Bernie and Joe, plus Drum: This is a terrible field.
By any traditional standard, two of the top five candidates are way too old for the job. Another member of the top five is way too young.
Of the remaining two top contenders, one spent several decades saying on official forms that she was an AMERICAN INDIAN. It's hard to believe that she ever could have believed that. It's impossible to avoid the possibility that she did this in hopes of career gain. We'll all be hearing more about this if she's the nominee.
That leaves Candidate Harris. We're somewhat surprised that she hasn't caught on, though she strikes us as tilting toward faux and mirage.
This terrible field is confronting the madness of the ongoing Trump era. The era calls for abnormal insight from national leaders, a bit like that required from Lincoln (see below). We don't see that level of insight anywhere in this field.
How poorly do we function as a people at this point in time? On the most simplistic level, consider this early exchange last night between two of the top three contenders:
STEPHANOPOULOS (9/12/19): Senator Sanders.Sad. We say that for several reasons.
SANDERS: Let us be clear, Joe, in the United States of America, we are spending twice as much per capita on health care as the Canadians or any other major country on earth.
BIDEN: This is America.
SANDERS: Yes, but Americans don't want to pay twice as much as other countries, and they guarantee health care to all people. Under my Medicare-for-all proposal, when you don't pay out-of-pocket and you don't pay premiums, maybe you've run into people who love their premiums. I haven't.
First, Sanders never remembers to say that we spend two to three times as much per person as compared to other countries whose health care outcomes are as good or better than ours.
He did remember to say that these other countries provide universal coverage. But he never says that those countries' outcomes are at least as good as ours.
This omission probably helps explain Biden's peculiar response. "This is America," the Democratic front-runner said, apparently suggesting that we're spending more because we do it bigger and better than anyone else in the world.

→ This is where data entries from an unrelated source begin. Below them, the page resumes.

(** * LngLat.js: spherical geodesy on latitude/longitude points

    A shallow embedding of [src/LngLat.js].  JavaScript numbers are IEEE-754
    binary64 values ([spec_float] at precision 53, maximal exponent 1024),
    strings are sequences of Latin-1 code units, and the functions of the
    host's [Math] object that ECMAScript leaves implementation-approximated
    are a record the program is parameterised by. *)

From Stdlib Require Import ZArith Bool List String Ascii Lia.
From Stdlib Require Import Floats.SpecFloat.
Import ListNotations.

Local Open Scope Z_scope.

(** ** Numbers *)

Module Num.

Definition prec : Z := 53.
Definition emax : Z := 1024.

Definition number : Type := spec_float.

Definition NaN : number := S754_nan.
Definition pInf : number := S754_infinity false.
Definition nInf : number := S754_infinity true.
Definition pzero : number := S754_zero false.
Definition nzero : number := S754_zero true.

(** The arithmetic operators [+ - * /] and unary minus. *)
Definition add : number -> number -> number := SFadd prec emax.
Definition sub : number -> number -> number := SFsub prec emax.
Definition mul : number -> number -> number := SFmul prec emax.
Definition div : number -> number -> number := SFdiv prec emax.
Definition neg : number -> number := SFopp.

(** The relational operators on two numbers; every comparison with NaN is
    false. *)
Definition lt : number -> number -> bool := SFltb.
Definition gt (x y : number) : bool := SFltb y x.
Definition eq : number -> number -> bool := SFeqb.
Definition le : number -> number -> bool := SFleb.
Definition ge (x y : number) : bool := SFleb y x.

Definition isNaN (x : number) : bool :=
  match x with S754_nan => true | _ => false end.

Definition is_finite (x : number) : bool :=
  match x with S754_zero _ | S754_finite _ _ _ => true | _ => false end.

Definition valid (x : number) : bool := valid_binary prec emax x.

(** ToBoolean on a number: [+0], [-0] and NaN are falsy. *)
Definition truthy (x : number) : bool :=
  match x with S754_zero _ | S754_nan => false | _ => true end.

(** The number nearest to the integer [z]. *)
Definition of_Z (z : Z) : number := binary_normalize prec emax z 0 false.

Definition pow10 (k : Z) : Z := 10 ^ k.

(** Number of decimal digits of a positive integer (0 for 0). *)
Definition dec_digits (m : Z) : Z :=
  if m <=? 0 then 0
  else let est := Z.log2 m * 1233 / 4096 in
       est + 1 + (if pow10 (est + 1) <=? m then 1 else 0).

(** The number nearest to [m * 10^k] for a natural [m]: the value of a decimal
    literal.  Far outside the binary64 range the result is known without
    computing the power. *)
Definition of_dec (m k : Z) : number :=
  match m with
  | Zpos p =>
      if 310 <? k + dec_digits m then pInf
      else if k + dec_digits m <? -330 then pzero
      else if 0 <=? k then of_Z (m * pow10 k)
      else div (S754_finite false p 0)
               (S754_finite false (Z.to_pos (pow10 (- k))) 0)
  | _ => pzero
  end.

Definition one : number := of_Z 1.
Definition two : number := of_Z 2.

(** The remainder operator [%]: the result has the sign of the dividend and is
    computed exactly. *)
Definition fmod (n d : number) : number :=
  match n, d with
  | S754_nan, _ | _, S754_nan => NaN
  | S754_infinity _, _ => NaN
  | _, S754_zero _ => NaN
  | _, S754_infinity _ => n
  | S754_zero _, _ => n
  | S754_finite sn mn en, S754_finite _ md ed =>
      let e := Z.min en ed in
      let r := Z.rem (Z.shiftl (Zpos mn) (en - e)) (Z.shiftl (Zpos md) (ed - e)) in
      if r =? 0 then S754_zero sn
      else binary_normalize prec emax (cond_Zopp sn r) e false
  end.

That's an amazingly clueless (apparent) response from the party's front-runner. But this peculiar response is made possible because Sanders always fails to say that other countries get outcomes as good as ours.

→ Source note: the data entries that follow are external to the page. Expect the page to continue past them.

Lemma deduplicateEdges_sorted_argument (edges : list edge) :
  edges ≠ [] →
  ∃ new_edges,
    deduplicateEdges edges = Ok (new_edges, std_sort edges) ∧
    std_sort edges ≡ₚ edges ∧ Sorted lex_le (std_sort edges).
Proof.
  intros Hne. destruct (deduplicateEdges_exact edges Hne) as (new_edges & _ & E & _).
  exists new_edges. split; [done|]. split; [apply std_sort_perm|].
  apply Sorted_pair_le_lex, std_sort_sorted.
Qed.

(** The expansion of the triples returned lacks the copies of the last run. *)
Lemma deduplicateEdges_expand (edges : list edge) :
  edges ≠ [] →
  ∃ new_edges last k,
    deduplicateEdges edges = Ok (new_edges, std_sort edges) ∧ 1 ≤ k ∧
    expand new_edges ++ replicate (Z.to_nat k) last = std_sort edges.
Proof.
  intros Hne.
  destruct (deduplicateEdges_exact edges Hne) as (new_edges & [last k] & E & Hk & Hr).
  exists new_edges, last, k. split; [done|]. split; [done|].
  rewrite <- (expand_runs (std_sort edges)), Hr, expand_app.
  f_equal. destruct last. unfold expand. cbn. by rewrite app_nil_r.
Qed.

(** C1, as the code has it: on a non-empty vector [deduplicateEdges] sorts
    the pairs as they are given, ascending by [u] and then by [v], without
    bringing a pair into the form (min, max); the triples it returns are, in
    order, the maximal runs of equal pairs of the sorted vector with their
    lengths, all of them except possibly the last.  On pairs that already
    have the form (min, max) these are triples of the deduplication of the
    specification. *)
Theorem C1_deduplicateEdges_sorted_runs (edges : list edge) :
  edges ≠ [] →
  ∃ new_edges sorted rest,
    deduplicateEdges edges = Ok (new_edges, sorted) ∧
    sorted ≡ₚ edges ∧ Sorted lex_le sorted ∧
    triple <$> runs sorted = new_edges ++ rest ∧ (length rest ≤ 1)%nat ∧
    (canonical <$> edges = edges → new_edges ++ rest = dedup_spec edges).
Proof.
  intros Hne.
  destruct (deduplicateEdges_exact edges Hne) as (new_edges & pending & E & _ & Hr).
  exists new_edges, (std_sort edges), [triple pending].
  split; [done|]. split; [apply std_sort_perm|].
  split; [apply Sorted_pair_le_lex, std_sort_sorted|].
  split; [done|]. split; [simpl; lia|].
  intros Hc. unfold dedup_spec. by rewrite Hc, Hr.
Qed.

Lemma C1_deduplicateEdges_sorted_runs_witness :
  ∃ new_edges sorted rest,
    deduplicateEdges [(1, 2); (3, 4); (1, 2)] = Ok (new_edges, sorted) ∧
    sorted ≡ₚ [(1, 2); (3, 4); (1, 2)] ∧ Sorted lex_le sorted ∧
    triple <$> runs sorted = new_edges ++ rest ∧ (length rest ≤ 1)%nat ∧
    (canonical <$> [(1, 2); (3, 4); (1, 2)] = [(1, 2); (3, 4); (1, 2)] →
     new_edges ++ rest = dedup_spec [(1, 2); (3, 4); (1, 2)]).
Proof. apply (C1_deduplicateEdges_sorted_runs [(1, 2); (3, 4); (1, 2)]). discriminate. Defined.

(** C1 fails as stated: on [(2,1),(1,2),(3,4)] the specified algorithm gives
    [(1,2,2),(3,4,1)], and [deduplicateEdges] returns
    [(1,2,1),(2,1,1)]. *)
Lemma C1_counterexample :
  deduplicateEdges [(2, 1); (1, 2); (3, 4)]
    = Ok ([(1, 2, 1); (2, 1, 1)], [(1, 2); (2, 1); (3, 4)]) ∧
  dedup_spec [(2, 1); (1, 2); (3, 4)] = [(1, 2, 2); (3, 4, 1)] ∧
  [(1, 2, 1); (2, 1, 1)] ≠ dedup_spec [(2, 1); (1, 2); (3, 4)].
Proof. split; [|split]; [by vm_compute | by vm_compute | by vm_compute]. Qed.

(** C4 at the input [(1,2),(3,4)], whose pairs are in the form (min, max):
    [deduplicateEdges] returns the one triple (1,2,1), its expansion,
    sorted, is [(1,2)], and the sorted input is [(1,2),(3,4)]. *)
Theorem C4_roundtrip_loses_last_run :
  deduplicateEdges [(1, 2); (3, 4)] = Ok ([(1, 2, 1)], [(1, 2); (3, 4)]) ∧
  std_sort (expand [(1, 2, 1)]) = [(1, 2)] ∧
  std_sort (canonical <$> [(1, 2); (3, 4)]) = [(1, 2); (3, 4)].
Proof. split; [|split]; by vm_compute. Qed.

(** C7 fails as stated: the empty vector is not checked for, and its front
    element is read. *)
Lemma C7_counterexample :
  deduplicateEdges [] = Undefined ∧ ¬ checked_empty_outcome (deduplicateEdges []).
Proof. split; [reflexivity | intros []]. Qed.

Does any of this actually matter? Almost certainly, no. That's because you can't leave a discussion this big to the vagaries of a ten-person "debate" during a White House campaign.

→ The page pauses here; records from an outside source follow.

Lemma executing_snoc (rs : list Run) (r : Run) (a : bool) (lg : list Entry) :
  executing (mkState a (rs ++ [r]) lg)
  = executing (mkState a rs lg) + (if is_executing r then 1 else 0).
Proof.
  unfold executing. cbn [runs]. rewrite filter_app, length_app. cbn [filter].
  destruct (is_executing r); reflexivity.
Qed.

(** A run with times is a run. *)
Lemma timed_run_reachable (period : Z) (ls : list (Z * Label)) :
  forall ts ts',
    reachable (Timed.base ts) -> Timed.run period ls ts = Some ts' ->
    reachable (Timed.base ts').
Proof.
  induction ls as [|[t l] r IH]; intros ts ts' Hr H; cbn [Timed.run] in H.
  - injection H as <-. exact Hr.
  - destruct (Timed.step period t l ts) as [ts1|] eqn:E; [|discriminate].
    apply (IH ts1); [|exact H].
    unfold Timed.step in E.
    destruct (_ && _); [|discriminate].
    destruct (step l (Timed.base ts)) as [st1|] eqn:E1; [|discriminate].
    injection E as <-. cbn [Timed.base].
    exact (reach_step l _ _ Hr E1).
Qed.

Lemma timed_run_app (period : Z) (l1 l2 : list (Z * Label)) :
  forall ts,
    Timed.run period (l1 ++ l2) ts
    = match Timed.run period l1 ts with
      | Some ts' => Timed.run period l2 ts'
      | None => None
      end.
Proof.
  induction l1 as [|[t l] r IH]; intros ts; cbn [app Timed.run]; [reflexivity|].
  destruct (Timed.step period t l ts); [apply IH|reflexivity].
Qed.

Lemma on_time_app (t : Z) (rs rs' : list Run) (since since' : list Z) :
  length rs = length since ->
  Timed.on_time t (rs ++ rs') (since ++ since')
  = Timed.on_time t rs since && Timed.on_time t rs' since'.
Proof.
  revert since. induction rs as [|r rs0 IH]; intros [|t0 since0] H;
    try discriminate; cbn [app Timed.on_time length] in *; [reflexivity|].
  rewrite IH by congruence. apply andb_assoc.
Qed.

(** The commands handed to the ticks from [i] on have not run out of
    time at [t] when the first of them has not. *)
Lemma on_time_held (n : nat) (t : Z) (k i : nat) :
  (t <= handed_at i + poll_period * (Z.of_nat n + 1))%Z ->
  Timed.on_time t
    (repeat (mkRun [req_held n] (AwaitExec (req_held n) [])) k)
    (map handed_at (seq i k)) = true.
Proof.
  revert i. induction k as [|k IH]; intros i H; [reflexivity|].
  cbn [repeat seq map Timed.on_time status].
  rewrite IH by (unfold handed_at, poll_period in *; lia).
  rewrite andb_true_r.
  unfold Timed.in_time, Timed.timeout_of. cbn [Req.timeout req_held].
  unfold poll_period in *.
  destruct (5000 * (Z.of_nat n + 1) =? 0)%Z; [reflexivity|].
  apply Z.leb_le. lia.
Qed.

Lemma stamp_snoc (t x : Z) (l : list Z) :
  Timed.stamp (length l) t (l ++ [x]) = l ++ [t].
Proof. induction l as [|y r IH]; simpl; [reflexivity|]. rewrite IH. reflexivity. Qed.

Lemma repeat_snoc {A} (x : A) (k : nat) : repeat x k ++ [x] = repeat x (S k).
Proof. induction k as [|k IH]; simpl; [reflexivity|]. rewrite IH. reflexivity. Qed.

(** One more tick is handed the command while the earlier ones are
    still executing theirs. *)
Lemma held_tick_run (n k : nat) :
  k < n ->
  Timed.run poll_period (held_tick (req_held n) k) (held_state (req_held n) k)
  = Some (held_state (req_held n) (S k)).
Proof.
  intros Hk. set (c := req_held n).
  set (r := mkRun [c] (AwaitExec c [])).
  assert (Hclock : (match k with O => 0 | S j => handed_at j end
                    <= poll_period * (Z.of_nat k + 1))%Z).
  { destruct k as [|j]; unfold handed_at, poll_period; lia. }
  unfold held_tick, held_state. fold c r.
  cbn [Timed.run]. unfold Timed.step at 1.
  cbn [Timed.clock Timed.base Timed.since Timed.fired runs Timed.due].
  rewrite (proj2 (Z.leb_le _ _) Hclock).
  unfold r, c. rewrite on_time_held by (unfold handed_at, poll_period; lia).
  rewrite Z.leb_refl. cbn [andb step active runs log].
  unfold Timed.step.
  cbn [Timed.clock Timed.base Timed.since Timed.fired runs Timed.due active].
  rewrite (proj2 (Z.leb_le _ _)) by (unfold handed_at; lia).
  rewrite on_time_app by (rewrite repeat_length, length_map, length_seq; reflexivity).
  rewrite on_time_held by (unfold handed_at, poll_period; lia).
  cbn [Timed.on_time status andb step runs].
  rewrite nth_error_app2 by (rewrite repeat_length; lia).
  rewrite repeat_length, Nat.sub_diag.
  cbn [nth_error pending Data.success Data.commands andb length Nat.ltb Nat.leb
       next_command active runs log].
  f_equal. f_equal.
  - replace k with (length (map handed_at (seq 0 k))) at 1
      by (rewrite length_map, length_seq; reflexivity).
    rewrite stamp_snoc, seq_S, map_app. reflexivity.
  - f_equal.
    + replace k with (length (repeat (mkRun [req_held n] (AwaitExec (req_held n) [])) k))
        at 1 by apply repeat_length.
      rewrite update_snoc. apply repeat_snoc.
    + rewrite seq_S, map_app. reflexivity.
Qed.

Lemma held_ticks_run (n k : nat) :
  k <= n ->
  Timed.run poll_period (held_ticks (req_held n) k) Timed.init
  = Some (held_state (req_held n) k).
Proof.
  induction k as [|k IH]; intros Hk; [reflexivity|].
  unfold held_ticks in *. rewrite seq_S, flat_map_app, timed_run_app.
  rewrite IH by lia. cbn [flat_map]. rewrite app_nil_r.
  apply held_tick_run. lia.
Qed.

Lemma executing_held (c : Req.t) (k : nat) :
  executing (Timed.base (held_state c k)) = k.
Proof.
  unfold executing, held_state. cbn [Timed.base runs].
  induction k as [|k IH]; [reflexivity|].
  cbn [repeat filter is_executing status length]. f_equal. exact IH.
Qed.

The nation's political, academic and journalistic "elites" have spent decades failing to discuss the remarkable fact which Sanders partially stated.
Why do we spend so much per person as compared to everyone else? Where does all that extra money go? Are we all, red and blue together, being systematically looted in the general area of health care?
Very few people have ever heard a discussion of any such questions. Most people have no idea that we're all being systematically looted in the provision of health care—and you can't expect people to clamor for change on the basis of a few shards of alleged information tossed out in the midst of a ten-person "debate" marked by a thousand-dollar cash give-away plan and a comically awful attack upon Biden's alleged failure of memory.
That exchange between Sanders and Biden ought to be a national embarrassment, but no one is going to view it as such. Reason:
We just aren't especially sharp—and we aren't sharp enough to notice!
Drum is right and wrong: We recommend Kevin Drum's post, "Things Are Pretty Good in America These Days."
We recommend the post because Drum is very right, but also because he's remarkably wrong.
Drum goes through a list of indicators which suggest that American life has been getting much better. "Just about every social indicator you can think of has been moving in a good direction for the past couple of decades," he says.
Drum does note a few exceptions. Along the way, he also explains why we the people tend to think things are getting worse when they're actually getting better.
So far, so basically good. But then we get to the very large problem with the post. This is the way he ends:
DRUM (9/12/19): Nickel summary: Things are generally pretty good in America! Not everything, but most things. We sure don’t act like it, though.Is he missing something important? In our view, yes, he is.
Am I missing anything important here?
Donald J. Trump is in the White House! This is the leading indicator of a terrible, ongoing dislocation which, absent some type of leadership, won't be going away.
As he departed Springfield, President-elect Lincoln said this:
"I now leave, not knowing when, or whether ever, I may return, with a task before me greater than that which rested upon Washington."
Mind-boggling death and destruction followed, a fact which Lincoln assessed in the deepest possible way in his Second Inaugural Address.
Our current situation won't likely be going away, and our human skills are extremely limited. This strikes us as a terrible problem, and it may not be going away.